Start of Data in this exercise
(** ** The stretch helper *)

(** What [change_audio_speed] does on a readable source, by the answer of
    the library. *)
Lemma change_audio_speed_run sv src dst rate y sr w :
  fs w !! src = Some (FAudio (Waveform y sr)) ->
  change_audio_speed sv src dst rate w =
  match time_stretch sv y rate with
  | Some y_out =>
      (World (next_tmp w) (<[dst := FAudio (Waveform y_out sr)]> (fs w))
             (trace w ++ [EvStretch src dst rate]),
       Ok (seconds_of (length y_out) sr))
  | None =>
      (World (next_tmp w) (fs w) (trace w ++ [EvStretch src dst rate]),
       Raise (External Librosa))
  end.
Proof.
  intros Hsrc.
  unfold change_audio_speed, mbind, M_bind, bind, load_audio.
  rewrite Hsrc. simpl.
  now destruct (time_stretch sv y rate).
Qed.

(** C7, as the code has it.  [change_audio_speed] checks neither the rate
    nor the number of samples: on a readable source it raises exactly
    when librosa's [time_stretch] raises, and that exception is the one
    that propagates; otherwise it writes the stretched samples at the
    source's sampling rate and returns their duration [len(y_out) / sr]. *)
Theorem change_audio_speed_raises_iff sv src dst rate y sr w :
  fs w !! src = Some (FAudio (Waveform y sr)) ->
  ((exists e, (change_audio_speed sv src dst rate w).2 = Raise e)
   <-> time_stretch sv y rate = None)
  /\
  (time_stretch sv y rate = None ->
   (change_audio_speed sv src dst rate w).2 = Raise (External Librosa))
  /\
  (forall y_out, time_stretch sv y rate = Some y_out ->
   (change_audio_speed sv src dst rate w).2 = Ok (seconds_of (length y_out) sr)
   /\ fs (change_audio_speed sv src dst rate w).1
      = <[dst := FAudio (Waveform y_out sr)]> (fs w)).
Proof.
  intros Hsrc. rewrite (change_audio_speed_run sv src dst rate y sr w Hsrc).
  destruct (time_stretch sv y rate) as [y_out|]; simpl.
  - split; [|split].
    + split; [intros [e He]; discriminate | discriminate].
    + discriminate.
    + intros ? [= <-]. split; reflexivity.
  - split; [|split].
    + split; [reflexivity | intros _; eexists; reflexivity].
    + reflexivity.
    + discriminate.
Qed.

(** The witness: a two-second clip at 100 Hz, stretched at rate 2. *)
Lemma change_audio_speed_raises_iff_witness :
  (change_audio_speed (demo [] 0) 1 2 2
     (World 2 {[ 1%nat := FAudio (Waveform (repeat 0 200%nat) 100) ]} [])).2
  = Ok (100 # 100).
Proof.
  pose proof (change_audio_speed_raises_iff (demo [] 0) 1 2 2
                (repeat 0 200%nat) 100
                (World 2 {[ 1%nat := FAudio (Waveform (repeat 0 200%nat) 100) ]} [])
                eq_refl) as (_ & _ & Hok).
  destruct (Hok (repeat 0 100%nat) eq_refl) as [Hret _].
  exact Hret.
Defined.

(** C7, as stated, fails.  With an engine that, like librosa, refuses
    only a rate that is not positive, an audio file without any sample is
    stretched without any exception: the helper returns a duration of
    zero seconds. *)
Lemma empty_audio_is_not_refused :
  change_audio_speed (demo [] 0) 1 2 (11 # 10)
    (World 2 {[ 1%nat := FAudio (Waveform [] 100) ]} [])
  = (World 2 (<[ 2%nat := FAudio (Waveform [] 100) ]>
                {[ 1%nat := FAudio (Waveform [] 100) ]})
             [EvStretch 1 2 (11 # 10)],
     Ok (seconds_of 0 100)).
Proof. reflexivity. Qed.

(** ** One segment *)

(** The first half of the loop body, by the answers of the collaborators:
    three names are drawn, the speech is stored twice, and its 1.10 times
    faster version is stored under the third name. *)
Lemma synthesize_run sv text hin spoken w :
  translate sv (strip text) = Some hin ->
  tts sv (strip hin) = Some spoken ->
  let n := next_tmp w in
  let stored := <[S n := FAudio spoken]> (<[n := FAudio spoken]> (fs w)) in
  let tr := trace w ++ [EvStretch (S n) (S (S n)) (11 # 10)] in
  synthesize sv text w =
  match time_stretch sv (wf_samples spoken) (11 # 10) with
  | Some y_fast =>
      (World (S (S (S n)))
             (<[S (S n) := FAudio (Waveform y_fast (wf_sr spoken))]> stored) tr,
       Ok (n, S n, S (S n), seconds_of (length y_fast) (wf_sr spoken)))
  | None => (World (S (S (S n))) stored tr, Raise (External Librosa))
  end.
Proof.
  intros Htr Htts n stored tr.
  unfold synthesize, mbind, M_bind, bind, mktemp, call, write_file, load_audio.
  rewrite Htr. simpl. rewrite Htts. simpl.
  rewrite lookup_insert_eq.
  destruct spoken as [y sr].
  erewrite change_audio_speed_run by (simpl; apply lookup_insert_eq).
  simpl. now destruct (time_stretch sv y (11 # 10)).
Qed.

(** Case A of [fit]: the second stretch, at rate [fast_len / dur]. *)
Lemma fit_case_A sv st en dur wav_fast fast_len y sr w :
  fs w !! wav_fast = Some (FAudio (Waveform y sr)) ->
  fast_len <= dur ->
  let wav_adj := next_tmp w in
  let tr := trace w ++ [EvStretch wav_fast wav_adj (fast_len / dur)] in
  fit sv st en dur wav_fast fast_len w =
  match time_stretch sv y (fast_len / dur) with
  | Some y_adj =>
      (World (S wav_adj) (<[wav_adj := FAudio (Waveform y_adj sr)]> (fs w)) tr,
       Ok (VClip st en [], AClip wav_adj (seconds_of (length y_adj) sr)))
  | None => (World (S wav_adj) (fs w) tr, Raise (External Librosa))
  end.
Proof.
  intros Hfile Hle wav_adj tr. apply Qle_bool_iff in Hle.
  unfold fit. rewrite Hle.
  unfold mbind, M_bind, bind, mktemp.
  erewrite change_audio_speed_run by (simpl; exact Hfile).
  destruct (time_stretch sv y (fast_len / dur)) as [y_adj|]; [|reflexivity].
  unfold AudioFileClip, mbind, M_bind, bind, load_audio. simpl.
  now rewrite lookup_insert_eq.
Qed.

Lemma slow_below_one dur fast_len : 0 < dur -> dur < fast_len -> dur / fast_len < 1.
Proof.
  intros Hpos Hlt. apply Qlt_shift_div_r; lra.
Qed.

(** Case B of [fit]: no stretch, no new file; the video window gets the
    factor [dur / fast_len]. *)
Lemma fit_case_B sv st en dur wav_fast fast_len y sr w :
  fs w !! wav_fast = Some (FAudio (Waveform y sr)) ->
  0 < dur -> dur < fast_len ->
  fit sv st en dur wav_fast fast_len w =
  (w, Ok (VClip st en [dur / fast_len],
          AClip wav_fast (seconds_of (length y) sr))).
Proof.
  intros Hfile Hpos Hlt.
  assert (Hslow : Qlt_bool (dur / fast_len) 1 = true).
  { apply Qlt_bool_iff. now apply slow_below_one. }
  apply Qle_bool_false in Hlt.
  unfold fit. rewrite Hlt, Hslow.
  unfold AudioFileClip, mbind, M_bind, bind, load_audio.
  now rewrite Hfile.
Qed.

(** The video clip that a run of [fit] returns, whatever the files hold. *)
Lemma fit_video_clip sv st en dur wav_fast fast_len w w' v a :
  fit sv st en dur wav_fast fast_len w = (w', Ok (v, a)) ->
  v = if Qle_bool fast_len dur then VClip st en []
      else if Qlt_bool (dur / fast_len) 1 then VClip st en [dur / fast_len]
      else VClip st en [].
Proof.
  unfold fit. destruct (Qle_bool fast_len dur).
  - intros H.
    apply bind_inv in H as (w1 & wav_adj & _ & H).
    apply bind_inv in H as (w2 & len & _ & H).
    apply bind_inv in H as (w3 & ac & _ & H).
    now injection H as _ <- _.
  - intros H.
    apply bind_inv in H as (w1 & ac & _ & H).
    injection H as _ <- _.
    now destruct (Qlt_bool (dur / fast_len) 1).
Qed.

(** ** The reference engine meets the contract *)

Lemma py_round_close x : Qabs (inject_Z (py_round x) - x) <= 1 # 2.
Proof.
  pose proof (Qfloor_le x) as Hlo.
  pose proof (Qlt_floor x) as Hhi.
  rewrite inject_Z_plus in Hhi. change (inject_Z 1) with 1 in Hhi.
  apply Qabs_Qle_condition. unfold py_round.
  destruct (Qlt_bool (x - inject_Z (Qfloor x)) (1 # 2)) eqn:Hdown.
  - apply Qlt_bool_iff in Hdown. split; lra.
  - assert (Hge : 1 # 2 <= x - inject_Z (Qfloor x)).
    { apply Qnot_lt_le. intros Hlt. apply Qlt_bool_iff in Hlt. congruence. }
    assert (Hup : - (1 # 2) <= inject_Z (Qfloor x + 1) - x
                  /\ inject_Z (Qfloor x + 1) - x <= 1 # 2).
    { rewrite inject_Z_plus. change (inject_Z 1) with 1. split; lra. }
    destruct (Qlt_bool (1 # 2) (x - inject_Z (Qfloor x))) eqn:Hmore; [exact Hup|].
    assert (Hle : x - inject_Z (Qfloor x) <= 1 # 2).
    { apply Qnot_lt_le. intros Hlt. apply Qlt_bool_iff in Hlt. congruence. }
    destruct (Z.even (Qfloor x)); [split; lra | exact Hup].
Qed.

Lemma py_round_nonneg x : 0 <= x -> (0 <= py_round x)%Z.
Proof.
  intros Hx. apply Qfloor_resp_le in Hx. change (Qfloor 0) with 0%Z in Hx.
  unfold py_round.
  destruct (Qlt_bool _ _); [lia|].
  destruct (Qlt_bool _ _); [lia|].
  destruct (Z.even _); lia.
Qed.

Lemma vocoder_contract segs size sr :
  stretch_contract (demo segs size) (1 # (2 * sr)) sr.
Proof.
  intros y rate y_out H. simpl in H. unfold vocoder in H.
  destruct (Qle_bool rate 0) eqn:Hrate; [discriminate|].
  injection H as <-. apply Qle_bool_false in Hrate.
  split; [exact Hrate|].
  rewrite repeat_length.
  set (n := inject_Z (Z.of_nat (length y))).
  assert (Hn : 0 <= n).
  { unfold n. change 0 with (inject_Z 0). rewrite <- Zle_Qle. lia. }
  assert (Hx : 0 <= n / rate).
  { apply Qle_shift_div_l; lra. }
  pose proof (py_round_close (n / rate)) as Hclose.
  apply Qabs_Qle_condition in Hclose.
  unfold seconds_of. rewrite Z2Nat.id by now apply py_round_nonneg.
  set (k := py_round (n / rate)) in *.
  rewrite !Qmake_Qdiv. fold n.
  set (S := inject_Z (Z.pos sr)).
  assert (HS : 0 < S).
  { unfold S. change 0 with (inject_Z 0). rewrite <- Zlt_Qlt. lia. }
  assert (Ht : 0 < / S) by now apply Qinv_lt_0_compat.
  assert (E1 : inject_Z k / S - n / S / rate == (inject_Z k - n / rate) * / S)
    by (field; split; lra).
  assert (E2 : inject_Z 1 / inject_Z (Z.pos (2 * sr)) == (1 # 2) * / S).
  { unfold S. rewrite Pos2Z.inj_mul, inject_Z_mult.
    change (inject_Z 1) with 1. change (inject_Z 2) with 2.
    field. fold S. lra. }
  rewrite E1, E2.
  apply Qabs_Qle_condition. split.
  - assert (E3 : - ((1 # 2) * / S) == (- (1 # 2)) * / S) by ring.
    rewrite E3. apply Qmult_le_compat_r; lra.
  - apply Qmult_le_compat_r; lra.
Qed.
End of Data in this exercise
Work order
As listed above, the lines from the line with "(** The first" to the line with "synthesize sv text" are to be echoed exactly, with both ends included and nothing added.

Answer to this exercise
(** The first half of the loop body, by the answers of the collaborators:
    three names are drawn, the speech is stored twice, and its 1.10 times
    faster version is stored under the third name. *)
Lemma synthesize_run sv text hin spoken w :
  translate sv (strip text) = Some hin ->
  tts sv (strip hin) = Some spoken ->
  let n := next_tmp w in
  let stored := <[S n := FAudio spoken]> (<[n := FAudio spoken]> (fs w)) in
  let tr := trace w ++ [EvStretch (S n) (S (S n)) (11 # 10)] in
  synthesize sv text w =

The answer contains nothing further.